Tate and McLeish JJA held:

  1. The application by Greenvale was competent, being permitted by s. 10(3) of the Supreme Court Act 1986.
  2. Sim would not be ordered to withdraw its caveat, because:
  • the caveat was supported by its right under the agreement to a charge over the land. The withdrawal of the caveat would in effect remove the protection of the security interest the parties provided for in the agreement;
  • if Sim succeeded in any appeal Greenvale may be ordered to pay $380,280. In those circumstances, the amount offered, $152,600.03, would be inadequate and Sim would have lost the protection of the caveat supporting its entitlement to monies owed.  This could render any appeal effectively nugatory;
  • Greenvale had not adequately specified how the caveat would impede the development’s progress. Accordingly, applying a test of balance of convenience, Sim had discharged its onus of establishing that the prejudice that would flow to it from an order directing it to withdraw the caveat outweighed any demonstrable prejudice to Greenvale.

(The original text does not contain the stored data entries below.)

(** Alice and Bob are active in class A; Carol was in class A, has a record
    for the first of March, and has been deactivated since. *)
Definition sampleDb : Db :=
  mkDb [classA; classB]
       [mkStudentRow alice "c1" true; mkStudentRow bob "c1" true;
        mkStudentRow carol "c1" false]
       [mkAttendanceRow (mkAttendanceRecord (JNum 99) "s2" (JStr "absent") (JStr "sick"))
          "c1" "t1" "2024-03-01" None;
        mkAttendanceRow (mkAttendanceRecord (JNum 100) "s3" (JStr "present") JNull)
          "c1" "t1" "2024-03-01" None]
       101.

(** Class A selected on the first of March, before the load. *)
Definition selectedA : State :=
  setCurrentDate "2024-03-01"
    (setSelectedClass (Some classA)
       (setClasses [classA; classB] (initialState "2024-03-01"))).

(** The same page after its load. *)
Definition loadedA : State := (loadStudentsAndAttendance dbRemote sampleDb selectedA).1.1.

(** The teacher marks Alice present: an edit not yet saved. *)
Definition editedA : State :=
  (handleAttendanceChange "s1" FStatus (JStr "present") loadedA).1.

(** Bob's record, changed to late: an element of [recordsToUpdate]. *)
Definition bobLate : UpdateRecord :=
  mkUpdateRecord (JNum 99)
    (mkRecordData "s2" "c1" "t1" "2024-03-01" (JStr "late") (JStr "sick")).

(** Class B selected after class A was loaded, the effect not yet run. *)
Definition switchedToB : State := setSelectedClass (Some classB) loadedA.

(** ** Notions used to state the properties *)

(** What the first loop of a save contributes for one entry. *)
Definition insertOf (classId teacherId date : string) (existing : gmap string JsVal)
    (kv : string * Entry) : option RecordData :=
  if truthy (status kv.2) && negb (truthy (existingId existing kv.1))
  then Some (mkData classId teacherId date kv.1 kv.2) else None.

Definition updateOf (classId teacherId date : string) (existing : gmap string JsVal)
    (kv : string * Entry) : option UpdateRecord :=
  if truthy (status kv.2) && truthy (existingId existing kv.1)
  then Some (mkUpdateRecord (existingId existing kv.1)
               (mkData classId teacherId date kv.1 kv.2))
  else None.

(** The identifier the rebuild after a save stores for an entry, if it
    stores one. *)
Definition rebuiltId (existing : gmap string JsVal) (kv : string * Entry) : option JsVal :=
  if truthy (status kv.2) && negb (truthy (existingId existing kv.1))
  then Some (JStr "new")
  else if truthy (existingId existing kv.1)
  then Some (existingId existing kv.1)
  else None.

(** The entry the load installs for a fetched record. *)
Definition entryOf (r : AttendanceRecord) : Entry :=
  {| status := rec_status r; notes := js_or (rec_notes r) (JStr EmptyString) |}.

(** The last fetched record of a student: the one whose values the load
    keeps when a student has several. *)
Definition lastRecordOf (E : list AttendanceRecord) (sid : string) : option AttendanceRecord :=
  last (filter (λ r, rec_student_id r = sid) E).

Commentary: A novel case of a creative attempt to get rid of a caveat pending an appeal.  As to caveats supporting charges see also: Evans v Advertising Department Pty Ltd [2009] VSC 587; West Coast Developments Pty Ltd v Lehmann [2013] VSC 617, also [2014] VSC 293.

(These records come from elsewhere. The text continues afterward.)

(** What the orchestrator does with a Plain descriptor once the
    synchronization step has returned. *)
Lemma install_apt_run (env : Env) (self : AptSourcesManager)
    (r : package_repository.PackageRepositoryApt) (w : World) :
  install_package_repository_sources env self (package_repository.Apt r) w =
    match _install_sources_apt env self r w with
    | (Ok changed, w1) =>
        if changed && Py.truthy (package_repository.architectures r)
        then
          (match first_failure env
                   (Py.items (package_repository.architectures r)) with
           | None => Ok changed
           | Some arch =>
               Raise (CalledProcessError (dpkg_add_architecture arch))
           end,
           {| fs := fs w1;
              trace :=
                trace w1
                ++ map (fun arch => SubprocessRun (dpkg_add_architecture arch))
                     (attempted env
                        (Py.items (package_repository.architectures r))) |})
        else (Ok changed, w1)
    | (Raise e, w1) => (Raise e, w1)
    end.
Proof.
  rewrite install_canonicalize. cbn [canonicalize].
  destruct (_install_sources_apt env self r w) as [[changed|e] w1];
    [|reflexivity].
  destruct (changed && _); [|reflexivity].
  rewrite add_architecture_run. by destruct (first_failure _ _).
Qed.

(** C9. For a Plain descriptor the registration command is run if and
    only if the synchronization step reported a change and the descriptor
    declares a non-empty architecture list; it is then run once per
    declared architecture, in list order, up to and including the first
    one that fails, whose failure is the outcome of the installation;
    PPA and Cloud descriptors run no command at all. *)
Theorem architecture_registration (env : Env) (self : AptSourcesManager) :
  (forall r w result w',
     install_package_repository_sources env self (package_repository.Apt r) w
     = (result, w') ->
     let declared := package_repository.architectures r in
     subprocess_calls (trace w')
     = subprocess_calls (trace w)
       ++ match _install_sources_apt env self r w with
          | (Ok true, _) =>
              if Py.truthy declared
              then map dpkg_add_architecture (attempted env (Py.items declared))
              else []
          | _ => []
          end)
  /\ (forall r w w1,
        _install_sources_apt env self r w = (Ok true, w1) ->
        Py.truthy (package_repository.architectures r) = true ->
        install_package_repository_sources env self (package_repository.Apt r) w
        = (match first_failure env
                   (Py.items (package_repository.architectures r)) with
           | None => Ok true
           | Some arch =>
               Raise (CalledProcessError (dpkg_add_architecture arch))
           end,
           {| fs := fs w1;
              trace :=
                trace w1
                ++ map (fun arch => SubprocessRun (dpkg_add_architecture arch))
                     (attempted env
                        (Py.items (package_repository.architectures r))) |}))
  /\ (forall declared : option (list string),
        Py.truthy declared = true ->
        exists arch rest, attempted env (Py.items declared) = arch :: rest)
  /\ (forall declared,
        Forall (fun arch =>
                  subprocess_succeeds env (dpkg_add_architecture arch) = true)
          declared ->
        attempted env declared = declared
        /\ first_failure env declared = None)
  /\ (forall before arch after,
        Forall (fun arch =>
                  subprocess_succeeds env (dpkg_add_architecture arch) = true)
          before ->
        subprocess_succeeds env (dpkg_add_architecture arch) = false ->
        attempted env (before ++ arch :: after) = before ++ [arch]
        /\ first_failure env (before ++ arch :: after) = Some arch)
  /\ (forall r w result w',
        install_package_repository_sources env self
          (package_repository.AptPPA r) w = (result, w') ->
        subprocess_calls (trace w') = subprocess_calls (trace w))
  /\ (forall r w result w',
        install_package_repository_sources env self
          (package_repository.AptUCA r) w = (result, w') ->
        subprocess_calls (trace w') = subprocess_calls (trace w)).
Proof.
  repeat apply conj.
  - intros r w result w'. rewrite install_apt_run. cbv zeta.
    destruct (_install_sources_apt env self r w) as [[changed|e] w1] eqn:Hsync.
    + apply (canonicalize_runs_no_command env self (package_repository.Apt r))
        in Hsync as <-.
      destruct changed, (Py.truthy (package_repository.architectures r));
        cbn [andb]; intros [= <- <-]; cbn [trace];
        rewrite ?subprocess_calls_app, ?subprocess_calls_registrations,
          ?app_nil_r; reflexivity.
    + apply (canonicalize_runs_no_command env self (package_repository.Apt r))
        in Hsync as <-.
      intros [= <- <-]. by rewrite app_nil_r.
  - intros r w w1 Hsync Hdeclared. by rewrite install_apt_run, Hsync, Hdeclared.
  - intros [[|arch rest]|] Hdeclared; try discriminate.
    change (Py.items (Some (arch :: rest))) with (arch :: rest).
    cbn [attempted].
    destruct (subprocess_succeeds env (dpkg_add_architecture arch)); eauto.
  - apply attempted_all.
  - intros before arch after. apply attempted_until.
  - intros r w result w' Hrun.
    by apply (canonicalize_runs_no_command env self
                (package_repository.AptPPA r)) in Hrun.
  - intros r w result w' Hrun.
    by apply (canonicalize_runs_no_command env self
                (package_repository.AptUCA r)) in Hrun.
Qed.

4. Antidotes to repeat caveats: enjoining the caveator and Registrar of Titles.

Andrews Family Holdings Pty Ltd v Yellow Tractor Pty Ltd [2017] VSC 682 (8 November 2017); Andrews Family Holdings Pty Ltd v Yellow Tractor Pty Ltd (No 2) [2017] VSC 695 (14 November 2017).  Ginnane J.  

Mr Annesley entered a contract to purchase land from the plaintiff (“Andrews”).  In purported payment of the balance of price he tendered a document entitled ‘Promissory Note’ which was neither a permitted method of payment nor indeed in law a promissory note.  Andrews rescinded the contract.  The defendant (“the company”), of which Annesley was a director and which he had intended to nominate as purchaser, subsequently caveated, the caveatable interest being based on the rescinded contract.  The company was subsequently deregistered.  Andrews applied to remove this caveat under the TLA s. 90(3).  Ginnane J:

  1. Found no serious question to be tried that the company, even if still registered, had a caveatable interest: it was not a party to the contract and had no legal or equitable interest in the property.
  2. Also enjoined Annesley from lodging further caveats in respect of the land without leave. He noted that there was both authority for this course in the caveat context, ie Maryvell Investments Pty Ltd v Velissaris [2008] VSC 19, and the general curial power to grant injunctions given by the Supreme Court Act 1986 s. 37.  This case merited an injunction because Annesley had already lodged two caveats and did not foreswear lodging more.

Undaunted, on the day after this decision Annesley caveated in his own name claiming a purchaser’s lien.   The Titles Office had a copy of the court order but accepted the caveat albeit apparently issuing a requisition requiring Annesley to establish within 14 days that he had the court’s leave.   On an application for removal if this caveat Land Use Victoria argued that it had justifiably given Annesley ‘the benefit of the doubt’, the Registrar having a duty to accept a caveat for lodgment.   Ginnane J:

  1. Held this practice of giving the benefit of the doubt inappropriate for caveators whose previous caveats had been removed or had lapsed or were now subject to injunction. The Registrar’s statutory obligations included giving effect to directions of the Supreme Court (TLA s. 103).
  2. Permanently enjoined Annesley from lodging caveats in respect of the property, with indemnity costs.
  3. Enjoined the Registrar of Titles so that must forthwith reject and not record any caveat by Annesley over the property.

Commentary: This case is a rare case of the Registrar registering a caveat after an injunction was granted.  Otherwise, it succeeds previous cases such as where: the court orders the Registrar not to register any caveat without its leave or further order (Westpac Banking Corporation v Chilver [2008] VSC 587), or any caveat by any person other than a purchaser from the successful plaintiff without its leave for a certain period (Lettieri v Gajic [2008] VSC 378) or enjoins the lodging of further caveats (Marchesi v Vasiliou [2009] VSC 213; Wells v Rouse & Ors [2015] VSC 533).